WHAT IS EXPECTED: Return exactly the span of lines in the following data that opens with the line containing "(** Added to" and closes with the line containing "Lemma prepare_going o". Include nothing else.
-*-
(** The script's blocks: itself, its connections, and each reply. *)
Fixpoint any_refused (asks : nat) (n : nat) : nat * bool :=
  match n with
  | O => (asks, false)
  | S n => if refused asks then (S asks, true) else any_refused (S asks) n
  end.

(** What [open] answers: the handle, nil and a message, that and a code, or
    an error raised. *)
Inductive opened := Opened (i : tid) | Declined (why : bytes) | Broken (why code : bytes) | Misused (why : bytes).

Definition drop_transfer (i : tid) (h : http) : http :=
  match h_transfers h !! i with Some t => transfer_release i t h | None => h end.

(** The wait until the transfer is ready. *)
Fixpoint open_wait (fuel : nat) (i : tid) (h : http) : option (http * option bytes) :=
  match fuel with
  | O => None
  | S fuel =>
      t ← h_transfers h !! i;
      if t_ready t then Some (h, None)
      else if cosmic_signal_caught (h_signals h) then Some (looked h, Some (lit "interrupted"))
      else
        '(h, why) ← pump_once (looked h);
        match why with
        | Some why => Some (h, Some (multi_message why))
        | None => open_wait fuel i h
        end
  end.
-*-
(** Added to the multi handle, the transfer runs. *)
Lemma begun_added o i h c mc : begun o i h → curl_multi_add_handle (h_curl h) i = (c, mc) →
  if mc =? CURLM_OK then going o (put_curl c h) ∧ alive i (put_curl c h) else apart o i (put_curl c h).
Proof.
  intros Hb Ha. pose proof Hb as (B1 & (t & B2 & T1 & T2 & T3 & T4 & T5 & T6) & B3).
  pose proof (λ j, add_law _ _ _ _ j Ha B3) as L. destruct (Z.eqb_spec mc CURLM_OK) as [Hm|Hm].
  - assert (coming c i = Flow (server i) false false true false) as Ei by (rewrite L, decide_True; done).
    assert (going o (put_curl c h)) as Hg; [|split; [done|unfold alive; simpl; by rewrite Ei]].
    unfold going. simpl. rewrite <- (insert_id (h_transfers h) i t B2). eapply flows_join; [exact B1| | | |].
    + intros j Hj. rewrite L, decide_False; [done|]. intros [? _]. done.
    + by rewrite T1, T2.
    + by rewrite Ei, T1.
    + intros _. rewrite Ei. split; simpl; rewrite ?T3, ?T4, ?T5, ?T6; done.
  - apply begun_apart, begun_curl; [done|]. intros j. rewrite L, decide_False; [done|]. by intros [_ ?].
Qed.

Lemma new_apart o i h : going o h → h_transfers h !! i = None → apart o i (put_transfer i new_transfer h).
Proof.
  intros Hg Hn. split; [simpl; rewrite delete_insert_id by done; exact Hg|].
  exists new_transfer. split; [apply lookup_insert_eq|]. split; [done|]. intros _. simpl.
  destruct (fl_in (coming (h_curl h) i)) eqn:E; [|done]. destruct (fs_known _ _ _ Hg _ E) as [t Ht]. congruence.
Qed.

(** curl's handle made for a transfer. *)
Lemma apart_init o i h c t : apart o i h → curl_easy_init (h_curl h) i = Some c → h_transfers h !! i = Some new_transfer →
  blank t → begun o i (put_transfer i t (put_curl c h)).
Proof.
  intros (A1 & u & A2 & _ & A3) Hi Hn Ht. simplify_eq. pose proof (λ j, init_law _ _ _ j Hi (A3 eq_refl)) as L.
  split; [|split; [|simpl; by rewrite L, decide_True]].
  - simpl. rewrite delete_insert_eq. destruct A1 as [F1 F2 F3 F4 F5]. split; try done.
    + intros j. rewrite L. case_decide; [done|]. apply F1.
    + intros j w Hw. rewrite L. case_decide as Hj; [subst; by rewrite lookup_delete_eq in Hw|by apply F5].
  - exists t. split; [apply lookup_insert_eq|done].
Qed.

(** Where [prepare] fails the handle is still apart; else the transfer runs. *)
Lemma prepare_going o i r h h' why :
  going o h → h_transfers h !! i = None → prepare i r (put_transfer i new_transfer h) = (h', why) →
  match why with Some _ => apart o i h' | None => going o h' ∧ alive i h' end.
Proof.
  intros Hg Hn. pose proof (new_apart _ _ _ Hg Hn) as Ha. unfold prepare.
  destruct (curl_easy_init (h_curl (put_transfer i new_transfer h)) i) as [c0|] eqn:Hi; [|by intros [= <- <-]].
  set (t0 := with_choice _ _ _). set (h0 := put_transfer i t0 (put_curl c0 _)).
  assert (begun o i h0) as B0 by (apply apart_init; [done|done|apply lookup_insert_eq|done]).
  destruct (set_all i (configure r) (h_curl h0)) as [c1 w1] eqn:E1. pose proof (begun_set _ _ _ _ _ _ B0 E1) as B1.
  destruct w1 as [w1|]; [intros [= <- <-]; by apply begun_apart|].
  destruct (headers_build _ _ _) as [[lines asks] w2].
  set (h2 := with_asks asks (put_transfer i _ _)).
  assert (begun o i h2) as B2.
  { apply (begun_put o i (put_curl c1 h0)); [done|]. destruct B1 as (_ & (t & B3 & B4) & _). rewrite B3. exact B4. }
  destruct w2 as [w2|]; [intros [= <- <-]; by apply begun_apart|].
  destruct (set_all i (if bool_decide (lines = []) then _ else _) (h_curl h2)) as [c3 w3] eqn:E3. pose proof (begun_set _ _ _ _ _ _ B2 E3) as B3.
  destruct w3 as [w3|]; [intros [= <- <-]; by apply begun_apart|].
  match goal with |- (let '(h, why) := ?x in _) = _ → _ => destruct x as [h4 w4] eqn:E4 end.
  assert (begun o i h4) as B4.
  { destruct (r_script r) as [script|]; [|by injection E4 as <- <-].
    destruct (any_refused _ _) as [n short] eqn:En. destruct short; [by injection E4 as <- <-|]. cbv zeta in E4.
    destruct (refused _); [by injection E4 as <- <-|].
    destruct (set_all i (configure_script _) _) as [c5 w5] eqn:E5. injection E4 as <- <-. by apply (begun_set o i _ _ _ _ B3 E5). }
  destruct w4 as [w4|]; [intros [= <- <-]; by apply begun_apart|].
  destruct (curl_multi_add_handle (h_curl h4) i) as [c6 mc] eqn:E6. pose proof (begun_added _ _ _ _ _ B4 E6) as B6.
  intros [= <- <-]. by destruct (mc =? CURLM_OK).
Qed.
-*-
YOUR SOLUTION:
(** Added to the multi handle, the transfer runs. *)
Lemma begun_added o i h c mc : begun o i h → curl_multi_add_handle (h_curl h) i = (c, mc) →
  if mc =? CURLM_OK then going o (put_curl c h) ∧ alive i (put_curl c h) else apart o i (put_curl c h).
Proof.
  intros Hb Ha. pose proof Hb as (B1 & (t & B2 & T1 & T2 & T3 & T4 & T5 & T6) & B3).
  pose proof (λ j, add_law _ _ _ _ j Ha B3) as L. destruct (Z.eqb_spec mc CURLM_OK) as [Hm|Hm].
  - assert (coming c i = Flow (server i) false false true false) as Ei by (rewrite L, decide_True; done).
    assert (going o (put_curl c h)) as Hg; [|split; [done|unfold alive; simpl; by rewrite Ei]].
    unfold going. simpl. rewrite <- (insert_id (h_transfers h) i t B2). eapply flows_join; [exact B1| | | |].
    + intros j Hj. rewrite L, decide_False; [done|]. intros [? _]. done.
    + by rewrite T1, T2.
    + by rewrite Ei, T1.
    + intros _. rewrite Ei. split; simpl; rewrite ?T3, ?T4, ?T5, ?T6; done.
  - apply begun_apart, begun_curl; [done|]. intros j. rewrite L, decide_False; [done|]. by intros [_ ?].
Qed.

Lemma new_apart o i h : going o h → h_transfers h !! i = None → apart o i (put_transfer i new_transfer h).
Proof.
  intros Hg Hn. split; [simpl; rewrite delete_insert_id by done; exact Hg|].
  exists new_transfer. split; [apply lookup_insert_eq|]. split; [done|]. intros _. simpl.
  destruct (fl_in (coming (h_curl h) i)) eqn:E; [|done]. destruct (fs_known _ _ _ Hg _ E) as [t Ht]. congruence.
Qed.

(** curl's handle made for a transfer. *)
Lemma apart_init o i h c t : apart o i h → curl_easy_init (h_curl h) i = Some c → h_transfers h !! i = Some new_transfer →
  blank t → begun o i (put_transfer i t (put_curl c h)).
Proof.
  intros (A1 & u & A2 & _ & A3) Hi Hn Ht. simplify_eq. pose proof (λ j, init_law _ _ _ j Hi (A3 eq_refl)) as L.
  split; [|split; [|simpl; by rewrite L, decide_True]].
  - simpl. rewrite delete_insert_eq. destruct A1 as [F1 F2 F3 F4 F5]. split; try done.
    + intros j. rewrite L. case_decide; [done|]. apply F1.
    + intros j w Hw. rewrite L. case_decide as Hj; [subst; by rewrite lookup_delete_eq in Hw|by apply F5].
  - exists t. split; [apply lookup_insert_eq|done].
Qed.

(** Where [prepare] fails the handle is still apart; else the transfer runs. *)
Lemma prepare_going o i r h h' why :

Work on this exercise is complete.